Start of Task data

(* ===== verification/ProcedureRun.v ===== *)
(** * The execution of a procedure

    [run_procedure_orchestration] of [tasks/orchestrator.py]: each step of the
    active version is put to the AI provider with its function as the required
    tool, and tried again with the error of the last attempt until the function
    has returned a result or the attempts are used up.  The dispatcher is a
    parameter of the run; at the end it is [_dispatch_tool], and the knot with
    [run_orchestration] is tied. *)

From stdpp Require Import gmap strings.
From Stdlib Require Import Ascii.
From S2P Require Import Prelude JsonPath AgentAccess Security SecurityEvents Json Encryption AgentState Namespaces Functions Procedures AiTools ToolDispatch Frames Hoare Orchestrator.

Open Scope Z_scope.

(** ** Texts *)

(** [json.dumps(v, indent=2)] at a depth. *)
Fixpoint spaces (n : nat) : string := match n with O => "" | S n' => "  " +:+ spaces n' end.
Fixpoint dumps_indent (depth : nat) (v : pyval) : string :=
  let sep := "," +:+ nl +:+ spaces (S depth) in
  match v with
  | PList ((_ :: _) as l) =>
      "[" +:+ nl +:+ spaces (S depth) +:+ str_join sep (map (dumps_indent (S depth)) l) +:+ nl +:+ spaces depth +:+ "]"
  | PDict ((_ :: _) as d) =>
      "{" +:+ nl +:+ spaces (S depth) +:+ str_join sep (map (fun kv => json_str kv.1 +:+ ": " +:+ dumps_indent (S depth) kv.2) d)
      +:+ nl +:+ spaces depth +:+ "}"
  | _ => json_dumps v
  end.

(** [datetime.isoformat()] in UTC, of microseconds since the epoch. *)
Fixpoint padded (digits : nat) (n : Z) : string :=
  match digits with O => "" | S k => padded k (n / 10) +:+ str_of_Z (n mod 10) end.
Definition isoformat (us : Z) : string :=
  let s := us / 1000000 in
  date_text s +:+ "T" +:+ padded 2 (s mod 86400 / 3600) +:+ ":" +:+ padded 2 (s mod 3600 / 60) +:+ ":" +:+ padded 2 (s mod 60)
  +:+ (if us mod 1000000 =? 0 then "" else "." +:+ padded 6 (us mod 1000000)) +:+ "+00:00".

(** ** Records of a run *)

Record attempt_record := Attempt {
  at_number : Z;
  at_started_at : string;
  at_completed_at : option string;
  at_success : bool;
  at_error : option string;
  at_tool_input : option pyval
}.

Record step_result := StepResult {
  sr_step_number : pyval;
  sr_name : pyval;
  sr_status : string;
  sr_function_called : option string;
  sr_result : pyval;
  sr_error : option string;
  sr_attempt_count : Z;
  sr_attempts : list attempt_record
}.

Definition or_null (o : option string) : pyval := match o with Some s => PStr s | None => PNone end.

Definition attempt_json (a : attempt_record) : pyval :=
  PDict ([("attempt", PInt (at_number a)); ("started_at", PStr (at_started_at a)); ("completed_at", or_null (at_completed_at a));
          ("success", PBool (at_success a)); ("error", or_null (at_error a))]
         ++ match at_tool_input a with Some v => [("tool_input", v)] | None => [] end).

Definition step_json (r : step_result) : pyval :=
  PDict [("step_number", sr_step_number r); ("name", sr_name r); ("status", PStr (sr_status r));
         ("function_called", or_null (sr_function_called r)); ("result", sr_result r); ("error", or_null (sr_error r));
         ("attempt_count", PInt (sr_attempt_count r)); ("attempts", PList (map attempt_json (sr_attempts r)))].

End of Task data

Action item: In the entries above, find each line that includes the string "digits" and copy it.

Written response:
Fixpoint padded (digits : nat) (n : Z) : string :=
  match digits with O => "" | S k => padded k (n / 10) +:+ str_of_Z (n mod 10) end.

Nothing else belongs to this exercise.